Two sided hypothesis test

# store my_t.test output for two sided test
test_two.sided <- my_t.test(x = life_expectancy, alternative = "two.sided", mu = 60)
test_two.sided

The p-value for the trial with $H_{a} \neq 60$ is r test_two.sided[[4]], which is greater than $\alpha = 0.05$. This means that there is a r test_two.sided[[4]] chance that you would get a value at least this extreme, assuming $H_{0} = 60$ is correct. Therefore, we fail to reject the null hypothesis that the mean age is 60 years.

One sided hypothesis test where the alternative hypothesis is mu < 60

# store output of my_t.test for one sided test 
test_less <- my_t.test(x = life_expectancy, alternative = "less", mu = 60)
test_less

The p-value for the trial with $H_{a} < 60$ is r test_less[[4]], which is less than $\alpha = 0.05$. This means that there is a r test_less[[4]] chance that you would get a value at least this extreme, assuming $H_{0} = 60$ is correct. Therefore, we can reject the null hypothesis in favor of the alternative hypothesis, that the true mean life expectancy is less than 60.

One sided hypothesis test where the alternative hypothesis is mu > 60

# store output of my_t.test for one sided test
test_greater <- my_t.test(x = life_expectancy, alternative = "greater", mu = 60)
test_greater

The p-value for the trial with $H_{a} > 60$ is r test_greater[[4]], which is greater than $\alpha = 0.05$. This means that there is a r test_greater[[4]] chance that you would get a value at least this extreme, assuming $H_{0} = 60$ is correct. Therefore, we fail to reject the null hypothesis that the mean age is 60 years.

my_lm

To demonstrate the use of my_lm I will create a regression using life expectancy as the response variable and GDP per capita and continent as the explanatory variables. I will use data from my_gapminder.

# store output of my_lm using gapminder data
my_model <- my_lm(formula = lifeExp ~ gdpPercap + continent, data = my_gapminder)
my_model

The coefficient for gdpPercap is r my_model[2,1], which means that for each one unit increase of gdpPercap, lifeExp increases by r my_model[2,1] years.

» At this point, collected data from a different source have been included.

Lemma numeral_cons base value d ds :
  8 <= base -> numeral base value (d :: ds) ->
  0 < value /\ value mod base = d /\ numeral base (value / base) ds /\ 0 <= d < base.
Proof.
  intros Hb (Hds & Hl & Hv). apply Forall_cons in Hds as [Hd Hds]. cbn [number] in Hv.
  pose proof (number_nonneg base ds ltac:(lia) Hds) as Hn.
  assert (Hq : value / base = number base ds) by (symmetry; apply Z.div_unique with d; lia).
  assert (Hr : value mod base = d) by (symmetry; apply Z.mod_unique with (number base ds); lia).
  destruct (last_cons_ne _ _ Hl) as [[-> Hd0]|[Hne Hl']]; split_and!; try done; try (simpl in *; lia).
  pose proof (numeral_bound base ds Hb Hds Hl' Hne). pose proof (Z.pow_pos_nonneg 8 (Z.of_nat (length ds))). nia.
Qed.

(** Every number has one numeral. *)
Lemma numeral_exists base : 2 <= base -> forall n value, 0 <= value < base ^ Z.of_nat n -> exists ds, numeral base value ds.
Proof.
  intros Hb. induction n as [|n IH]; intros value Hv.
  - exists []. unfold numeral. split_and!; [done..|]. simpl in *. lia.
  - destruct (decide (value = 0)) as [->|Hne]; [by exists []|].
    rewrite Nat2Z.inj_succ, Z.pow_succ_r in Hv by lia.
    destruct (IH (value / base)) as (ds & Hds & Hl & Hn).
    { split; [apply Z.div_pos; lia|]. apply Z.div_lt_upper_bound; lia. }
    pose proof (Z.mod_pos_bound value base ltac:(lia)). pose proof (Z.div_mod value base ltac:(lia)).
    exists (value mod base :: ds). unfold numeral. split_and!; [by constructor| |cbn [number]; lia].
    destruct ds as [|d ds]; [simpl in *; intros [=]; lia|done].
Qed.

Lemma numeral_unique base value ds ds' : 8 <= base -> numeral base value ds -> numeral base value ds' -> ds = ds'.
Proof.
  intros Hb. revert value ds'. induction ds as [|d ds IH]; intros value [|d' ds'] H H'; [done|..].
  - destruct (numeral_cons _ _ _ _ Hb H') as (Hpos & _). destruct H as (_ & _ & <-). simpl in Hpos. lia.
  - destruct (numeral_cons _ _ _ _ Hb H) as (Hpos & _). destruct H' as (_ & _ & <-). simpl in Hpos. lia.
  - destruct (numeral_cons _ _ _ _ Hb H) as (_ & <- & Hq & _). destruct (numeral_cons _ _ _ _ Hb H') as (_ & <- & Hq' & _).
    f_equal. by apply (IH (value / base)).
Qed.

Lemma grouped_length g i cs : (length (grouped g i cs) <= 2 * length cs)%nat.
Proof.
  revert i. induction cs as [|c cs IH]; intros i; cbn [grouped length]; [lia|]. specialize (IH (i + 1)).
  rewrite length_app. destruct (_ && _); cbn [length]; lia.
Qed.

Lemma body_text_length fl b ds : (length (body_text fl b 0 (map (digit_char b) ds)) <= 2 * length ds)%nat.
Proof.
  unfold body_text. pose proof (grouped_length (group b) 0 (map (digit_char b) ds)) as Hg.
  rewrite length_map in Hg. destruct (has fl GROUP); rewrite ?length_map; lia.
Qed.

Lemma sign_text_length sg neg fl : (length (sign_text sg neg fl) <= 1)%nat.
Proof. unfold sign_text. destruct sg, neg, (has fl PLUS), (has fl SPACE); simpl; lia. Qed.

Lemma prefix_text_length b fl value : (length (prefix_text b fl value) <= 2)%nat.
Proof. unfold prefix_text. destruct (_ && _); simpl; lia. Qed.

Section Rendering.
Context {S : Type}.

Lemma push_char_ok (s : S) buf ch : Z.of_nat (length buf) < 64 -> push buf ch s = Ok (buf ++ [ch], s).
Proof. intros H. unfold push. by rewrite (proj2 (Z.ltb_lt _ _) H). Qed.

Lemma digit_loop_ok (s : S) fl b : b ∈ bases -> forall ds fuel value i buf,
  numeral (base_ b) value ds -> (length ds < fuel)%nat -> (length buf + 2 * length ds <= 64)%nat ->
  digit_loop fuel fl b value i buf s = Ok (buf ++ body_text fl b i (map (digit_char b) ds), s).
Proof.
  intros Hb. destruct (bases_wf b Hb) as [H8 Hlen].
  induction ds as [|d ds IH]; intros [|fuel] value i buf Hnum Hf Hroom; try (cbn [length] in *; lia).
  - destruct Hnum as (_ & _ & <-). unfold body_text. cbn. destruct (has fl GROUP); by rewrite app_nil_r.
  - destruct (numeral_cons _ _ _ _ H8 Hnum) as (Hpos & Hmod & Hnum' & Hd). cbn [digit_loop].
    rewrite (proj2 (Z.ltb_lt _ _) Hpos), Hmod. cbn [length map] in *.
    assert (HD : digits b !! Z.to_nat d = Some (digit_char b d)).
    { unfold digit_char. destruct (lookup_lt_is_Some_2 (digits b) (Z.to_nat d)) as [x ->]; [lia|done]. }
    set (comma := has fl GROUP && (0 <? i) && (i mod group b =? 0)).
    erewrite bind_ok; [|instantiate (2 := buf ++ if comma then [chr ","] else []); destruct comma;
      [apply push_char_ok; lia | rewrite app_nil_r; reflexivity]].
    cbv beta. rewrite HD. rewrite (bind_ok _ _ _ _ s) by done. cbv beta.
    erewrite bind_ok; [|apply push_char_ok; rewrite length_app; destruct comma; cbn [length]; lia]. cbv beta.
    rewrite IH; [|done|lia|rewrite !length_app; destruct comma; cbn [length]; lia].
    f_equal. f_equal. unfold body_text, comma. destruct (has fl GROUP); simpl.
    + by rewrite <- !app_assoc.
    + by rewrite app_nil_r, <- app_assoc.
Qed.

Lemma zero_loop_ok (s : S) prec : forall fuel buf,
  (64 - length buf < fuel)%nat -> (length buf <= 64)%nat ->
  zero_loop fuel prec buf s = Ok (buf ++ replicate (Z.to_nat (prec `min` 63) - length buf) (chr "0"), s).
Proof.
  induction fuel as [|fuel IH]; intros buf Hf Hl; [lia|]. cbn [zero_loop].
  destruct (Z.ltb_spec (Z.of_nat (length buf)) prec); destruct (Z.ltb_spec (Z.of_nat (length buf)) 63); cbn [andb];
    try (replace (_ - _)%nat with 0%nat by lia; simpl; by rewrite app_nil_r).
  rewrite (bind_ok _ _ _ _ _ (push_char_ok s buf (chr "0") ltac:(lia))). cbv beta.
  rewrite IH; rewrite ?length_app; cbn [length]; [|lia..].
  replace (Z.to_nat (prec `min` 63) - length buf)%nat
    with (Datatypes.S (Z.to_nat (prec `min` 63) - (length buf + 1)))%nat by lia.
  by rewrite replicate_S, <- app_assoc.
Qed.

End Rendering.

Section Emitting.
Context {S : Type} (output : Z -> M S unit).

(** The action M sends the characters CS. *)
Definition emits (m : M S unit) (cs : list Z) : Prop := forall s, m s = output_all output cs s.

Lemma emits_seq m k xs ys : emits m xs -> emits k ys -> emits (m;; k) (xs ++ ys).
Proof.
  intros Hm Hk s. unfold mbind, M_bind. rewrite Hm. clear Hm. revert s.
  induction xs as [|x xs IH]; intros s; [apply Hk|]. cbn [output_all app]. unfold mbind, M_bind.
  destruct (output x s) as [[[] s']|e]; [apply IH|done].
Qed.

Lemma emits_all cs : emits (output_all output cs) cs.
Proof. done. Qed.

Lemma emits_one c : emits (output c) [c].
Proof. intros s. cbn [output_all]. unfold mbind, M_bind. by destruct (output c s) as [[[] s']|]. Qed.

Lemma emits_none : emits (mret tt) [].
Proof. done. Qed.

Lemma emits_if (b : bool) m xs ys :
  (b = true -> emits m xs /\ ys = xs) -> (b = false -> ys = []) -> emits (if b then m else mret tt) ys.
Proof. destruct b; intros Ht Hf; [by destruct Ht as [H ->]|by rewrite Hf]. Qed.

Lemma emits_dup ch cnt : emits (output_dup output ch cnt) (replicate (Z.to_nat cnt) ch).
Proof.
  unfold output_dup. induction (Z.to_nat cnt) as [|n IH]; [done|]. intros s. cbn [output_dup_loop replicate output_all].
  unfold mbind, M_bind. by destruct (output ch s) as [[[] s']|]; [apply IH|].
Qed.

Lemma emits_sign (sg neg : bool) fl :
  let sign := if sg then if has fl PLUS then (if neg then chr "-" else chr "+")
              else if has fl SPACE then (if neg then chr "-" else chr " ") else if neg then chr "-" else 0 else 0 in
  emits (if negb (sign =? 0) then output sign else mret tt) (sign_text sg neg fl) /\
  (if sign =? 0 then 0 else 1) = Z.of_nat (length (sign_text sg neg fl)).
Proof.
  unfold sign_text.
  destruct sg, (has fl PLUS), (has fl SPACE), neg; (split; [first [apply emits_one|apply emits_none]|reflexivity]).
Qed.

Lemma emits_prefix b fl value :
  let x := if has fl POUND && negb (value =? 0) then x_char b else 0 in
  emits (if negb (x =? 0) then output (chr "0");; output x else mret tt) (prefix_text b fl value) /\
  (if x =? 0 then 0 else 2) = Z.of_nat (length (prefix_text b fl value)).
Proof.
  unfold prefix_text. destruct (has fl POUND && negb (value =? 0)); [|split; [apply emits_none|done]]. cbn zeta.
  destruct (x_char b =? 0); (split; [|done]); [apply emits_none|].
  apply (emits_seq _ _ [chr "0"] [x_char b]); apply emits_one.
Qed.

Lemma reversed_text_length b c ds :
  (length ds <= 22)%nat -> (length (reversed_text b c ds) <= 64)%nat.
Proof.
  intros Hds. unfold reversed_text. pose proof (body_text_length (flags c) b ds) as Hb.
  set (body := body_text _ _ _ _) in *. set (prec := if _ <? 0 then _ else _).
  assert ((length (body ++ replicate (Z.to_nat (prec `min` 63) - length body) (chr "0")) <= 63)%nat)
    by (rewrite length_app, length_replicate; lia).
  destruct (_ && _); rewrite ?length_app in *; cbn [length]; lia.
Qed.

The hypothesis test for the gdpPercap coefficient is $H_{0} = 0$ and $H_{a} \neq 0$. We can use the value from the column Pr(>|t|) for the hypothesis test. The p-value, r my_model[2, 4] is less than $\alpha = 0.05$; therefore, we can reject the null hypotheses in favor of the alternative hypothesis, suggesting that the true change in life expectancy for each one unit increase of GDP per capita is not zero.

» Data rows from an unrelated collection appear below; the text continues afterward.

Lemma exec_spec a s :
  inv s -> enabled a s ->
  if fails a s then exec a s = Err EAssert else
  exists e s', exec a s = Ok (e, s') /\ inv s' /\ contents (q s) ++ ins e = outs e ++ contents (q s').
Proof.
  assert (Hgot : forall (c : M st (option Z)) r s', inv s -> c s = Ok (r, s') -> inv s' ->
    match r with Some b => contents (q s) = b :: contents (q s') | None => contents (q s') = contents (q s) end ->
    exists e s', got c s = Ok (e, s') /\ inv s' /\ contents (q s) ++ ins e = outs e ++ contents (q s')).
  { intros c r s' Hs E Hs' Hr. unfold got. mstep E. destruct r as [b|].
    - exists (Got b), s'. cbn. by rewrite app_nil_r.
    - exists Slept, s'. cbn. by rewrite app_nil_r, Hr. }
  assert (Hadd : forall b (c : M st (option unit)) r s', inv s -> c s = Ok (r, s') -> inv s' ->
    match r with Some _ => contents (q s') = contents (q s) ++ [b] | None => contents (q s') = contents (q s) end ->
    exists e s', added b c s = Ok (e, s') /\ inv s' /\ contents (q s) ++ ins e = outs e ++ contents (q s')).
  { intros b c r s' Hs E Hs' Hr. unfold added. mstep E. destruct r as [[]|].
    - by exists (Added b), s'.
    - exists Slept, s'. cbn. by rewrite app_nil_r, Hr. }
  intros Hs He. destruct a as [[t|]|[t|] b|b|t]; cbn [exec fails enabled] in *.
  - destruct He as [Ht Hn]. destruct (getc_thread s t Hs Ht Hn) as (r & s' & E & Hs' & Hr).
    apply (Hgot _ r s'); [done..|]. by destruct r; destruct Hr.
  - pose proof (getc_interrupt s Hs) as H. destruct (count (q s) =? 0); [unfold got; by rewrite (bind_err _ _ _ _ H)|].
    destruct H as (b & s' & E & Hs' & Hr). by apply (Hgot _ (Some b) s').
  - destruct He as [Ht Hn]. destruct (putc_thread s t b Hs Ht Hn) as (r & s' & E & Hs' & Hr).
    apply (Hadd b _ r s'); [done..|]. by destruct r; destruct Hr.
  - pose proof (putc_interrupt s b Hs) as H. destruct (count (q s) =? 63); [unfold added; by rewrite (bind_err _ _ _ _ H)|].
    destruct H as (s' & E & Hs' & Hr). by apply (Hadd b _ (Some tt) s').
  - assert (Hi : input_putc b s = if count (q s) =? 63 then Err EAssert else intq_putc Interrupt b s).
    { destruct Hs as [Hb _]. unfold input_putc. mstep (assert_off_ok s (inv_off s Hb)).
      mstep (condition_ok Not_full s (inv_wf s Hb) (inv_off s Hb)). cbn [level]. by destruct (count (q s) =? 63). }
    pose proof (putc_interrupt s b Hs) as H.
    destruct (count (q s) =? 63); [unfold added; by rewrite (bind_err _ _ _ _ Hi)|].
    destruct H as (s' & E & Hs' & Hr). apply (Hadd b _ (Some tt) s'); [done|by rewrite Hi|done|done].
  - unfold resume. destruct (pcs s !! t) as [[| | | |b|b|b|b]|] eqn:Hp; try done.
    + pose proof (resume_lock (A:=Z) s t Not_empty Get_lock Get_wait Hs Hp eq_refl eq_refl He) as H. cbn [level] in H.
      destruct (count (q s) =? 0); cbn [negb]; [|unfold got; by rewrite (bind_err _ _ _ _ H)].
      destruct H as (s' & E & Hs' & Hr). by apply (Hgot _ None s').
    + destruct (resume_woken_get s t Hs Hp) as (s' & E & Hs' & Hr & _). apply (Hgot _ None s'); [done..|]. by rewrite Hr.
    + destruct (resume_released_get s t Hs Hp) as (r & s' & E & Hs' & Hr). apply (Hgot _ r s'); [done..|]. by destruct r; destruct Hr.
    + pose proof (resume_lock (A:=unit) s t Not_full (Put_lock b) (Put_wait b) Hs Hp eq_refl eq_refl He) as H. cbn [level] in H.
      destruct (count (q s) =? 63); cbn [negb]; [|unfold added; by rewrite (bind_err _ _ _ _ H)].
      destruct H as (s' & E & Hs' & Hr). by apply (Hadd b _ None s').
    + destruct (resume_woken_put s t b Hs Hp) as (s' & E & Hs' & Hr & _). apply (Hadd b _ None s'); [done..|]. by rewrite Hr.
    + destruct (resume_released_put s t b Hs Hp) as (r & s' & E & Hs' & Hr). apply (Hadd b _ r s'); [done..|]. by destruct r; destruct Hr.
Qed.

The following plot compares the actual vs. fitted values:

library(ggplot2)
my_x <- model.matrix(my_gapminder$lifeExp ~ gdpPercap + continent, data = my_gapminder)
# fitted model
fitted <- my_x %*% as.matrix(my_model[, 1])
# data frame with actual and fitted values
my_df <- data.frame(actual = my_gapminder$lifeExp, fitted = fitted, continent = my_gapminder$continent)

# plot actua vs. fitted
ggplot(my_df, aes(x = actual, y = fitted, color = continent)) + 
  geom_point(size = 0.7) + 
  theme_bw(base_size = 12) + 
  labs(x = "Actual (years)", y = "Fitted (years)", title = "Actual vs. Fitted") + 
  theme(plot.title = element_text(hjust = 0.5)) + 
  # adjust axis
  xlim(20, 90) + 
  ylim(20, 90)

The fitted values have a much smaller range than the actual values. This indicates that the model fit is not very good because if the fit were good we would expect to see wider, diagonal lines rather than flat, narrow lines.

my_knn_cv

To demonstrate the use of my_knn_cv, I will predict the class species of penguins using covariates bill length, bill depth, flipper length,and body mass and will use 5-fold cross validation to assess the predictions.

library(magrittr)
library(dplyr)
# remove NA values
penguin <- na.omit(my_penguins)
# select covariates
my_train <- penguin %>% dplyr::select(bill_length_mm, bill_depth_mm, flipper_length_mm, body_mass_g)
# true species (class) of penguins
my_cl <- penguin %>% dplyr::pull(species)

# variable to store training error
training_err <- matrix(NA, 10, 1)
# variable to store missclassification error
CV_misclassification <- matrix(NA, 10, 1)

for(i in 1:10) {
# predict species using 1 through 10 nearest neighbors and 5-fold cross-validation
my_knn <- my_knn_cv(my_train, my_cl, i, 5)
# add training error for each iteration
training_err[i] <- length(which(penguin$species != my_knn[[1]])) / nrow(penguin)
# add missclassification error for each iteration
CV_misclassification[i] <- my_knn[[2]]
}

training_err
CV_misclassification

Based on the training misclassification rates, I would choose the model where we use 1-nearest neighbor because the training error rate is r training_err[1]. Based on the CV misclassification rates, I would also choose the model with 1-nearest neighbor because the error rate is the lowest. While the model decision is the same using both errors, I would use the CV misclassification error to justify this decision. This is because the training misclassification error for 1-nearest neighbor is always 0 since the first nearest neighbor is the data point itself. The CV misclassifiation rate uses data withheld from the training set to make predictions, then compares those against the true class of the withheld data. This is more reliable because we are not using the datapoint itself to make a prediction as to which class of penguin it is.

my_rf_cv

To demonstrate the use of my_rf_cv I will predict the body mass of penguins using bill length, bill depth, and flipper length as covariates.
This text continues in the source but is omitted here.